### Your instructions
Within this material, find every line where the string "split" appears, and copy it out.

··· Extracted material ···

Lemma take_least ds sp :
  digits ds → spaces sp → take 19 (ds ++ sp) = INT64_MIN_DIGITS ↔ take 19 ds = INT64_MIN_DIGITS.
Proof.
  intros Hd Hs. destruct least_digits as (Hm & Hl & _). destruct (le_lt_dec 19 (length ds)) as [L|L].
  { rewrite take_app_le by done. done. }
  split; intros E.
  - exfalso. assert (INT64_MIN_DIGITS !! length ds = sp !! 0%nat) as H.
    { rewrite <- E, lookup_take_lt by lia. rewrite lookup_app_r by lia. by rewrite Nat.sub_diag. }
    destruct (lookup_lt_is_Some_2 INT64_MIN_DIGITS (length ds)) as [c Hc]; [lia|]. rewrite Hc in H. symmetry in H.
    pose proof (Forall_lookup_1 _ _ _ _ Hm Hc) as H1. pose proof (Forall_lookup_1 _ _ _ _ Hs H) as H2.
    cbn in H1, H2. apply digit_not_space in H1. congruence.
  - exfalso. rewrite take_ge in E by lia. rewrite E in L. lia.
Qed.

(** The case of the least bigint. *)
Lemma scan_least ok ds sp :
  digits ds → spaces sp → take 19 ds = INT64_MIN_DIGITS →
  (decimal ds 0 <? 2 ^ 63) = false ∧
  gotdigits ok 1 (INT_MIN 64) (drop 19 (ds ++ sp)) =
    if bool_decide (ds = INT64_MIN_DIGITS) then Ret (Some (INT_MIN 64)) else bad_input ok ERRCODE_INVALID_TEXT_REPRESENTATION.
Proof.
  intros Hd Hs E. destruct least_digits as (Hm & Hl & Hv).
  assert (∃ r, ds = INT64_MIN_DIGITS ++ r) as [r ->] by (exists (drop 19 ds); by rewrite <- E, take_drop). clear E.
  apply Forall_app in Hd as [_ Hd]. split.
  - apply Z.ltb_ge. rewrite <- Hv. by apply decimal_app_le.
  - rewrite <- app_assoc, (drop_app_length' INT64_MIN_DIGITS) by done. unfold gotdigits.
    destruct Hd as [|c r' Hc Hr].
    + rewrite app_nil_r, bool_decide_true by done. cbn [app]. by rewrite skip_space_all.
    + rewrite bool_decide_false.
      * cbn [app]. by rewrite skip_space_stop by (by apply digit_not_space).
      * intros H. apply (f_equal length) in H. rewrite length_app in H. cbn in H. lia.
Qed.
Lemma PageIndexTupleDelete_spec p offnum fl bs :
  page_wf BLCKSZ p → Forall is_stored (contents p) → 1 ≤ offnum →
  contents p !! Z.to_nat (offnum - 1) = Some (Stored fl bs) →
  MAXALIGN (Z.of_nat (length bs)) = Z.of_nat (length bs) →
  ∃ p', PageIndexTupleDelete BLCKSZ offnum p = Ret (tt, p') ∧ page_wf BLCKSZ p' ∧ header_kept p p' ∧
    contents p' = delete (Z.to_nat (offnum - 1)) (contents p) ∧
    pd_lower p' = pd_lower p - 4 ∧ pd_upper p' = pd_upper p + Z.of_nat (length bs).
Proof using HB.
  intros Hok Hall Hoff Hlk Hal. pose proof blcksz_bounds as [Hb _]. pose proof (nline_bound p Hok).
  set (k := offnum - 1) in *. rewrite (all_stored p Hok) in Hall.
  destruct (stored_at p k fl bs Hok Hlk ltac:(lia)) as (Hk & Hs & Hlen & _).
  pose proof Hok as [Hblen Hbytes Hfl Hver [Hn Hlow] Hord [Ha1 Ha2] Hlay].
  destruct (ok_item p k Hok Hk Hs) as (Hl & Hao & Huo & _ & Hend & Hfit).
  unfold PageIndexTupleDelete. rewrite (bind_Ret get_page _ p p p) by done.
  rewrite corrupted_pointers_ok, PageGetMaxOffsetNumber_ok by done.
  destruct (Z.leb_spec offnum 0), (Z.ltb_spec (nline p) offnum); cbn [orb]; try lia.
  rewrite (bind_Ret _ _ _ _ _ (PageGetItemId_ok p offnum Hok ltac:(lia))). fold k.
  set (lp := linp (pd_body p) k) in *. unfold ItemIdHasStorage. rewrite (proj2 (Z.eqb_neq _ _)) by done. cbn [negb].
  unfold ItemIdGetLength, ItemIdGetOffset. rewrite <- Hlen in Hal. rewrite Hal in Hend, Hfit.
  rewrite (proj1 (MAXALIGN_aligned (lp_off lp) ltac:(unfold fits in Hfit; lia)) Hao), Hal, !Z.eqb_refl.
  destruct (Z.ltb_spec (lp_off lp) (pd_upper p)), (Z.ltb_spec (pd_special p) (lp_off lp + lp_len lp)); try lia.
  cbn [orb negb]. rewrite Hlow. replace (offnum - 1) with k by lia.
  destruct (squeeze_run p k (nline p) (pd_upper p) (lp_off lp) (lp_len lp)) as (b1 & Erun & [QL QB QK QH QW]);
    [lia|lia|lia|lia|lia|].
  rewrite Erun. rewrite (bind_Ret get_page _ _ _ _ eq_refl). cbn [pd_upper pd_lower set_pd_body set_pd_upper set_pd_lower].
  rewrite Hlow. rewrite !wrap_u_small by (unfold is_uint, SizeOfItemId; lia).
  change SizeOfItemId with 4. replace (24 + 4 * nline p - 4) with (24 + 4 * (nline p - 1)) by lia.
  rewrite (bind_Ret (put_page _) _ _ _ _ eq_refl).
  set (p1 := set_pd_lower (24 + 4 * (nline p - 1)) (set_pd_upper (pd_upper p + lp_len lp) (set_pd_body b1 p))).
  assert (∃ b2, (if negb (PageIsEmpty p1) then adjust_linp (Z.to_nat (nline p - 1)) 1 (lp_off lp) (lp_len lp)
                 else mret tt) p1 = Ret (tt, set_pd_body b2 p1) ∧
            linp_mapped (moved_up (lp_off lp) (lp_len lp)) 0 (nline p - 1) b1 b2) as (b2 & E2 & [ML MB MK MS]).
  { unfold PageIsEmpty. cbn [pd_lower p1 set_pd_lower]. change SizeOfPageHeaderData with 24.
    destruct (Z.leb_spec (24 + 4 * (nline p - 1)) 24); cbn [negb].
    - exists b1. split; [done|]. split; [done|done|lia|done].
    - apply (adjust_linp_spec _ 1 (nline p - 1) _ _ p1); [lia|lia| |].
      + cbn [pd_body p1 set_pd_lower set_pd_upper set_pd_body]. lia.
      + intros i Hi. cbn [pd_body p1 set_pd_lower set_pd_upper set_pd_body]. rewrite QK by done. apply Hall.
        unfold after. destruct (Z.leb_spec k i); lia. }
  rewrite E2. set (p2 := set_pd_body b2 p1). exists p2. split; [done|].
  assert (nline p2 = nline p - 1) as Hn2 by (by apply nline_lower).
  destruct (layout_delete (nline p) k (linp (pd_body p)) (linp b2) (pd_upper p) (pd_special p)) as [Hlay2 Hchar];
    try done; fold lp; try lia; auto using linp_ok.
  { apply MAXALIGN_aligned; [lia|done]. }
  { intros i Hi. rewrite MK by done. rewrite (proj2 (Z.leb_le _ _)) by lia. by rewrite QK. }
  fold lp in Hlay2, Hchar. split; [|split; [done|split; [|split]]].
  - split; rewrite ?Hn2; cbn [p2 p1 pd_body set_pd_body set_pd_lower set_pd_upper pd_lower pd_upper pd_special pd_flags]; auto; [lia|lia|lia|].
    split; [|done]. apply aligned_add; [done|]. apply MAXALIGN_aligned; [lia|done].
  - pose proof (contents_length p Hn) as Hcl. apply contents_eq; rewrite ?Hn2; [lia| |].
    + rewrite length_delete by (rewrite Hlk; eauto). lia.
    + intros i Hi. assert (0 ≤ after k i < nline p) as Hai by (unfold after; destruct (Z.leb_spec k i); lia).
      rewrite delete_lookup_after, contents_lookup by lia. f_equal. symmetry.
      destruct (Hchar i Hi) as (El & Ef & Hc). pose proof (Hall _ Hai) as Hst.
      destruct (ok_item p _ Hok Hai Hst) as (? & _ & ? & ? & ? & ?). change (pd_body p2) with b2.
      apply slot_of_moved; [apply linp_ok|done|done|done|]. intros _. set (o := linp (pd_body p) (after k i)) in *.
      transitivity (body_read b1 (lp_off (linp b2 i)) (lp_len o)).
      { apply body_read_same; [lia..|]. eapply same_mono; [| |apply (MS (lp_off (linp b2 i) + lp_len o))]; lia. }
      destruct Hc as [[? ->]|[? ->]].
      * apply QW; lia.
      * apply body_read_same; [lia..|]. eapply same_mono; [| |apply (QH (lp_off o + lp_len o))]; lia.
  - cbn [p2 p1 pd_lower set_pd_body set_pd_lower set_pd_upper]. lia.
  - cbn [p2 p1 pd_upper set_pd_body set_pd_lower set_pd_upper]. lia.
Qed.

···

### Result below
  split; intros E.
  apply Forall_app in Hd as [_ Hd]. split.
    - exists b1. split; [done|]. split; [done|done|lia|done].
  rewrite E2. set (p2 := set_pd_body b2 p1). exists p2. split; [done|].
  fold lp in Hlay2, Hchar. split; [|split; [done|split; [|split]]].
  - split; rewrite ?Hn2; cbn [p2 p1 pd_body set_pd_body set_pd_lower set_pd_upper pd_lower pd_upper pd_special pd_flags]; auto; [lia|lia|lia|].
    split; [|done]. apply aligned_add; [done|]. apply MAXALIGN_aligned; [lia|done].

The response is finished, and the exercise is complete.